CATCH

CHIP

CHIP (Cultural Heritage Information Personalization) investigates how the interaction with the Dutch cultural heritage information can be enriched. It aims to guide each visitor through the virtual cultural Netherlands in ways that are adapted to that visitor. Research will be focused on the presentation of digitised cultural artefacts together with information about these artefacts, navigation by means of structures that connect artefacts, collections and artists, and personalization on individual and group level. CHIP is a project of the Rijksmuseum, the Technische Universiteit Eindhoven and the Telematica Instituut
www.nwo.nl/catch/chip

CHOICE

CHOICE (Charting the Information Landscape Employing Context Information) seeks to chart the uncharted information landscape, focusing on semi-automatic semantic annotation and employing context information.
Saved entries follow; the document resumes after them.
(** * County Business Patterns: the [Counties] table of [cbp/cbp.py]

    A shallow embedding of [cbp.py] and the properties its specification
    states about it.

    The program is glue over three collaborators that are not part of it:
    the HTTP client ([requests]), the JSON/CSV readers and the table type
    of [pandas].  They appear here as follows.

    - A table ([DataFrame]) is a list of column labels and a list of rows;
      a row carries its index label and a finite map from column label to
      cell.  Cells are Python scalars: [None], a [str] or an [int]; there
      are no floating-point cells, and a column of integers is one of
      64-bit integers.
    - The outside world ([world]) answers a GET request with an HTTP error
      or with the parsed response (a header row and data rows), and
      answers a CSV read with an I/O error or a table.
    - Every table object lives in a store ([heap]); the methods of
      [Counties] take the location of [self] and return the location of
      the table they build, so that what a call leaves untouched can be
      stated.  Network requests, file reads and prints are recorded in a
      [trace]. *)

From stdpp Require Import gmap strings list fin_maps sorting.
From Stdlib Require Import ZArith DecimalString Ascii.

Local Open Scope string_scope.
Local Open Scope Z_scope.

(** ** Python values, exceptions and the execution monad *)

Module Py.

(** Scalars that can sit in a table cell or inside a list argument. *)
Inductive value : Type :=
  | VNone
  | VStr (s : string)
  | VInt (z : Z).

#[export] Instance value_eq_dec : EqDecision value.
Proof. solve_decision. Defined.

#[export] Instance value_inhabited : Inhabited value := populate VNone.

(** Objects that can be passed as an argument: a scalar, a [list] or a
    [set] of scalars. *)
Inductive pyobj : Type :=
  | OVal (v : value)
  | OList (l : list value)
  | OSet (l : list value).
Semantic annotation involves the annotation of archived objects, such as video, images and books with semantic categories from some standardized metadata repository, such as domain thesauri and ontologies. The use of semantic annotation allows one to widen the search facilities in a collection. CHOICE is a project of the Netherlands Institute for Sound and Vision, the Telematica Institute, Max Planck Institute and the Vrije Universiteit Amsterdam
www.nwo.nl/catch/choice

MITCH

(Mining for Information in Texts from the Cultural Heritage) Text mining, a research domain of natural language engineering, has advanced to a level at which automatic language technology and information extraction modules can be applied to vast amounts of text and (semi-)structured data with textual elements. Textual data can be analysed on spelling, syntax, document structure and topical-semantic information. This project investigates how text mining can be employed to support the automisation of knowledge enrichment and understanding of digitised cultural-heritage texts and textual object data bases. The case studies are provided by Naturalis, the Dutch National Museum for Natural History, and focus on the vast numbers of unanalyzed and unlinked object databases and log books describing collected animal specime ns, and taxonomies that organize these specimens according to the progressing international conventions.
MITCH is a project of the National Museum of Natural History and Tilburg University.
www.nwo.nl/catch/mitch

RICH

The research question addressed in the RICH (Reading Images in the Cultural Heritage ) project reads: How can artificial intelligence support the automatic visual analysis of archaeological objects? The approach followed in the RICH project is empirical. Machine-learning algorithms are trained on large collections of images. After training, the ability to recognize or classify previously unseen images is assessed yielding a measure of generalisation performance. RICH is a project of the Rijksdienst voor het Oudheidkundig Bodemonderzoek and the Universiteit Maastricht.
www.nwo.nl/catch/rich

STITCH

(Semantic Interoperability to Access Cultural Heritage) The prime research objective of this project is to develop theory, methods and tools for allowing metadata interoperability through semantic links between the vocabularies. This research challenge is similar to what is called the ontology mapping problem in ontology research. STITCH is a project of the National Library of the Netherlands, the Vrije Universiteit Amsterdam and the Max Planck Institute.